McDarby was accused of statutory rape, rape, disposing of a baby’s body, physically abusing Mary and isolating her and her children.

Before fleeing to the States, Mary told the health service in 1988 and the police in 1994 of the abuse.

The case did not go to court and the civil case fell down in 2005.

According to records obtained by the Irish paper, McDarby ‘did not perceive it as abuse’ despite knowing Mary being underage during her first pregnancy. 

Ashley told The Sun: ‘In a desperate effort, having received no help or support from the state, my mother fled when she was 22 to escape Sean McDarby’s systematic rape and abuse. We ended up in care.’ 
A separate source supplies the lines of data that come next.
(** A part [y] of one owner's share moves to another owner. *)
Lemma shares_move f h w w' x y :
  shares f h → w ≠ w' → f w' = x ∪ y → x ##ₘ y →
  shares (upd (upd f w' x) w (f w ∪ y)) h.
Proof.
  intros Hs Hne Hxy Hd.
  assert (f w ##ₘ x ∧ f w ##ₘ y) as [Hwx Hwy].
  { pose proof (shares_disjoint _ _ Hs w w' Hne) as H.
    rewrite Hxy in H. by apply map_disjoint_union_r in H. }
  set (g := upd (upd f w' x) w (f w ∪ y)).
  assert (g w = f w ∪ y) as Gw by (unfold g; by rewrite upd_eq).
  assert (g w' = x) as Gw' by (unfold g; by rewrite upd_ne, upd_eq).
  assert (∀ v, v ≠ w → v ≠ w' → g v = f v) as Gv by (intros; unfold g; by rewrite !upd_ne).
  split.
  - intros a o. rewrite (shares_lookup _ _ Hs). split; intros [v Hv].
    + destruct (decide (v = w)) as [->|]; [exists w; rewrite Gw; by apply lookup_union_Some_l|].
      destruct (decide (v = w')) as [->|]; [|exists v; by rewrite Gv].
      rewrite Hxy in Hv. apply lookup_union_Some in Hv as [Hv|Hv]; [| |done].
      * exists w'. by rewrite Gw'.
      * exists w. rewrite Gw. by apply lookup_union_Some_r.
    + destruct (decide (v = w)) as [->|].
      { rewrite Gw in Hv. apply lookup_union_Some in Hv as [Hv|Hv]; [by exists w| |done].
        exists w'. rewrite Hxy. by apply lookup_union_Some_r. }
      destruct (decide (v = w')) as [->|]; [|exists v; by rewrite <- Gv].
      exists w'. rewrite Hxy. rewrite Gw' in Hv. by apply lookup_union_Some_l.
  - assert (∀ v, v ≠ w → v ≠ w' → f v ##ₘ x ∧ f v ##ₘ y) as Hv'.
    { intros v ? Hv. pose proof (shares_disjoint _ _ Hs v w' Hv) as Hw.
      rewrite Hxy in Hw. by apply map_disjoint_union_r in Hw. }
    assert (∀ v, v ≠ w → g w ##ₘ g v) as Hgw.
    { intros v Hv. rewrite Gw. destruct (decide (v = w')) as [->|Hv2].
      - rewrite Gw'. apply map_disjoint_union_l. split; [done|by symmetry].
      - rewrite Gv by done. apply map_disjoint_union_l. split.
        + apply (shares_disjoint _ _ Hs). congruence.
        + symmetry. by apply Hv'. }
    assert (∀ v, v ≠ w → v ≠ w' → g w' ##ₘ g v) as Hgw'.
    { intros v ??. rewrite Gw', Gv by done. symmetry. by apply Hv'. }
    intros v1 v2 Hv.
    destruct (decide (v1 = w)) as [->|]; [by auto|].
    destruct (decide (v2 = w)) as [->|]; [symmetry; by auto|].
    destruct (decide (v1 = w')) as [->|]; [by auto|].
    destruct (decide (v2 = w')) as [->|]; [symmetry; by auto|].
    rewrite !Gv by done. by apply (shares_disjoint _ _ Hs).
Qed.

(** ** Steps of one thread *)

(** A bucket's state survives a step of thread [j] that does not concern the
    bucket. *)
Definition same_holding (t t' : tst) (i : nat) : Prop :=
  ∀ c cur, t_held t' = Some (i, c, cur) ↔ t_held t = Some (i, c, cur).

Lemma holds_insert (ts : list tst) j t t' i j1 t1 :
  ts !! j = Some t → same_holding t t' i → <[j := t']> ts !! j1 = Some t1 → holds t1 i →
  ∃ t0, ts !! j1 = Some t0 ∧ holds t0 i.
Proof.
  intros Hj Hsame. destruct (decide (j1 = j)) as [->|Hne].
  - rewrite list_lookup_insert_eq by (by eapply lookup_lt_Some).
    intros [= <-] (c & cur & Hc). exists t. split; [done|].
    exists c, cur. by apply Hsame.
  - rewrite list_lookup_insert_ne by done. eauto.
Qed.

Lemma bucket_transfer f f' ts hs hs' ls ls' i c j t t' :
  ts !! j = Some t → same_holding t t' i →
  f' (OwnBucket i) = f (OwnBucket i) → hs' !! i = hs !! i → ls' !! i = ls !! i →
  bucket_free f ts hs ls i c ∨ bucket_locked f ts hs ls i c →
  bucket_free f' (<[j := t']> ts) hs' ls' i c ∨ bucket_locked f' (<[j := t']> ts) hs' ls' i c.
Proof.
  intros Hj Hsame Hf Hhs Hls [[H1 H2 H3 H4]|[(j0 & t0 & cur & H1 & H2 & H3 & H4) H5 H6]];
    [left|right].
  - split; [|congruence..]. intros j1 t1 Hj1 Ht1.
    destruct (holds_insert _ _ _ _ _ _ _ Hj Hsame Hj1 Ht1) as (t0 & ? & ?). naive_solver.
  - split; [|congruence..].
    assert (∃ t1, <[j := t']> ts !! j0 = Some t1 ∧ t_held t1 = Some (i, c, cur))
      as (t1 & Hl & He).
    { destruct (decide (j0 = j)) as [->|Hne].
      - exists t'. rewrite list_lookup_insert_eq by (by eapply lookup_lt_Some).
        split; [done|]. apply Hsame. congruence.
      - exists t0. by rewrite list_lookup_insert_ne. }
    exists j0, t1, cur. split_and!; [done|done|congruence|].
    intros j2 t2 Hj2 Ht2.
    destruct (holds_insert _ _ _ _ _ _ _ Hj Hsame Hj2 Ht2) as (t3 & ? & ?). eauto.
Qed.

(** The thread changed its own share only. *)
Lemma ginv_local F ts L h h' f hs ls j t t' :
  ginv_at F ts L h f hs ls → ts !! j = Some t → t_held t' = t_held t →
  shares (upd f (OwnThread j) (t_heap t')) h' →
  ginv_at F (<[j := t']> ts) L h' (upd f (OwnThread j) (t_heap t')) hs ls.
Proof.
  intros [] Hj Hh Hs. pose proof (lookup_lt_Some _ _ _ Hj) as Hlt.
  split; rewrite ?upd_ne by done; try done.
  - intros j1 t1. destruct (decide (j1 = j)) as [->|Hne].
    + rewrite list_lookup_insert_eq by done. intros [= <-]. by rewrite upd_eq.
    + rewrite list_lookup_insert_ne, upd_ne by congruence. auto.
  - intros j1 Hj1. destruct (decide (j1 = j)) as [->|Hne].
    + rewrite list_lookup_insert_eq in Hj1 by done. done.
    + rewrite list_lookup_insert_ne in Hj1 by done. rewrite upd_ne by congruence. auto.
  - intros i c Hi. eapply (bucket_transfer f _ _ hs _ ls); eauto. intros ??. by rewrite Hh.
  - intros j1 t1 i c cur Hj1 Ht1. destruct (decide (j1 = j)) as [->|Hne].
    + rewrite list_lookup_insert_eq in Hj1 by done. simplify_eq. rewrite Hh in Ht1. eauto.
    + rewrite list_lookup_insert_ne in Hj1 by done. eauto.
Qed.

(** What the invariant says of a bucket some thread holds. *)
Lemma ginv_holder F ts L h f hs ls j t i c cur :
  ginv_at F ts L h f hs ls → ts !! j = Some t → t_held t = Some (i, c, cur) →
  L !! i = Some c ∧ hs !! i = Some (Some cur) ∧ bucket_locked f ts hs ls i c ∧
  ∀ j' t', ts !! j' = Some t' → holds t' i → j' = j.
Proof.
  intros [] Hj Ht. pose proof (gi_held0 _ _ _ _ _ Hj Ht) as Hi.
  destruct (lookup_lt_is_Some_2 L i) as [c1 Hc1]; [lia|].
  destruct (gi_buckets0 i c1 Hc1) as [Hfree|Hlock].
  { exfalso. eapply free_nobody; [done..|]. by exists c, cur. }
  pose proof Hlock as [(j0 & t0 & cur0 & H1 & H2 & H3 & H4) _ _].
  assert (j = j0) as <- by (eapply H4; [done|by exists c, cur]).
  assert (t0 = t) as -> by congruence.
  assert ((i, c, cur) = (i, c1, cur0)) as [= <- <-] by congruence.
  done.
Qed.

Lemma ginv_heads F ts L h f hs ls :
  ginv_at F ts L h f hs ls → h !! pb = Some (OHeads hs) ∧ h !! pl = Some (OLocks ls).
Proof.
  intros []. split; apply (shares_lookup _ _ gi_shares0); exists OwnArrays;
    rewrite gi_arrays0; unfold arrays.
  - apply lookup_insert_eq.
  - rewrite lookup_insert_ne by done. apply lookup_singleton_eq.
Qed.

(** Writing the arrays: the share of [OwnArrays] follows. *)
Lemma shares_heads f h hs ls hs' :
  shares f h → pb ≠ pl → f OwnArrays = arrays hs ls →
  shares (upd f OwnArrays (arrays hs' ls)) (<[pb := OHeads hs']> h).
Proof.
  intros Hs Hne Ha. pose proof (shares_write f h OwnArrays pb (OHeads hs') Hs) as H.
  rewrite Ha in H. unfold arrays in H at 2. rewrite insert_insert_eq in H.
  apply H. right. unfold arrays. rewrite lookup_insert_eq. eauto.
Qed.

Lemma shares_locks f h hs ls ls' :
  shares f h → pb ≠ pl → f OwnArrays = arrays hs ls →
  shares (upd f OwnArrays (arrays hs ls')) (<[pl := OLocks ls']> h).
Proof.
  intros Hs Hne Ha. pose proof (shares_write f h OwnArrays pl (OLocks ls') Hs) as H.
  assert (<[pl := OLocks ls']> (arrays hs ls) = arrays hs ls') as Heq.
  { unfold arrays. rewrite insert_insert_ne by done. f_equal.
    unfold singletonM, map_singleton. by rewrite insert_insert_eq. }
  rewrite Ha, Heq in H. apply H. right. unfold arrays.
  rewrite lookup_insert_ne, lookup_singleton_eq by done. eauto.
Qed.

(** The owner shares of thread [j] and of the other threads after an update. *)
Lemma threads_insert (f : owner → heap) (ts : list tst) j (t t' : tst) g :
  (∀ j t, ts !! j = Some t → f (OwnThread j) = t_heap t) →
  ts !! j = Some t → g (OwnThread j) = t_heap t' →
  (∀ j1, j1 ≠ j → g (OwnThread j1) = f (OwnThread j1)) →
  ∀ j1 t1, <[j := t']> ts !! j1 = Some t1 → g (OwnThread j1) = t_heap t1.
Proof.
  intros Hf Hj Hg Hg' j1 t1. pose proof (lookup_lt_Some _ _ _ Hj).
  destruct (decide (j1 = j)) as [->|Hne].
  - rewrite list_lookup_insert_eq by done. by intros [= <-].
  - rewrite list_lookup_insert_ne, Hg' by done. eauto.
Qed.

Lemma no_threads_insert (f g : owner → heap) (ts : list tst) j t' :
  (∀ j, ts !! j = None → f (OwnThread j) = ∅) →
  (∀ j1, j1 ≠ j → g (OwnThread j1) = f (OwnThread j1)) → (j < length ts)%nat →
  ∀ j1, <[j := t']> ts !! j1 = None → g (OwnThread j1) = ∅.
Proof.
  intros Hf Hg Hlt j1. destruct (decide (j1 = j)) as [->|Hne].
  - by rewrite list_lookup_insert_eq.
  - rewrite list_lookup_insert_ne, Hg by done. eauto.
Qed.

Lemma held_insert (ts : list tst) j t' nbk :
  (∀ j t i c cur, ts !! j = Some t → t_held t = Some (i, c, cur) → (i < nbk)%nat) →
  (∀ i c cur, t_held t' = Some (i, c, cur) → (i < nbk)%nat) →
  ∀ j1 t1 i c cur, <[j := t']> ts !! j1 = Some t1 → t_held t1 = Some (i, c, cur) →
    (i < nbk)%nat.
Proof.
  intros Hts Ht' j1 t1 i c cur Hj1 Hc. destruct (decide (j1 = j)) as [->|Hne].
  - destruct (decide (j < length ts)%nat).
    + rewrite list_lookup_insert_eq in Hj1 by done. simplify_eq. eauto.
    + rewrite list_insert_ge in Hj1 by lia. eauto.
  - rewrite list_lookup_insert_ne in Hj1 by done. eauto.
Qed.

(** The holder of a bucket relinks its list head. *)
Lemma ginv_head_write F ts L h f hs ls j t i c cur l :
  ginv_at F ts L h f hs ls → ts !! j = Some t → t_held t = Some (i, c, cur) →
  let hs' := <[i := Some l]> hs in
  ginv_at F (<[j := set_held t (Some (i, c, l))]> ts) L (<[pb := OHeads hs']> h)
    (upd f OwnArrays (arrays hs' ls)) hs' ls.
Proof.
  intros Hg Hj Ht hs'.
  destruct (ginv_holder _ _ _ _ _ _ _ _ _ _ _ _ Hg Hj Ht) as (HL & Hhs & Hlk & Huniq).
  pose proof Hg as []. pose proof (lookup_lt_Some _ _ _ Hj) as Hlt.
  split; try done.
  - by apply (shares_heads _ _ hs).
  - eapply threads_insert; [done|done| |done]. simpl. by rewrite upd_ne, (gi_threads0 _ _ Hj).
  - by eapply no_threads_insert.
  - unfold hs'. by rewrite length_insert.
  - intros i1 c1 Hi1. destruct (decide (i1 = i)) as [->|Hne].
    + right. destruct Hlk as [_ Hl1 Hl2]. simplify_eq. split; [|done|done].
      exists j, (set_held t (Some (i, c, l))), l.
      rewrite list_lookup_insert_eq by done. split_and!; [done|done| |].
      * unfold hs'. apply list_lookup_insert_eq. by eapply lookup_lt_Some.
      * intros j' t' Hj' Ht'. destruct (decide (j' = j)) as [|Hne]; [done|].
        rewrite list_lookup_insert_ne in Hj' by done. eauto.
    + eapply (bucket_transfer f _ _ hs _ ls); eauto.
      * intros c2 cur2. simpl. rewrite Ht. split; congruence.
      * unfold hs'. by rewrite list_lookup_insert_ne.
  - eapply held_insert; [done|]. simpl. intros ??? [= <- <- <-]. eauto.
Qed.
But her maternal instincts brought her home when she learned her daughters had been taken into care, Ashley said. 

Mary wrote a book called Nobody Will Believe You in 2014 and now works as a psychotherapist. 

The Manning sisters say, despite former Justice Minister Frances Fitzgerald oredring a review, including into why the police never charged McDarby, the decision has not been explained to them.

They met with the police but said nothing came of the review. 

 The Irish police and the Child and Family Agency said they can’t comment on individual cases.

Ashley, Iseult and Megan Manning waived their right to anonymity to reveal the abuse.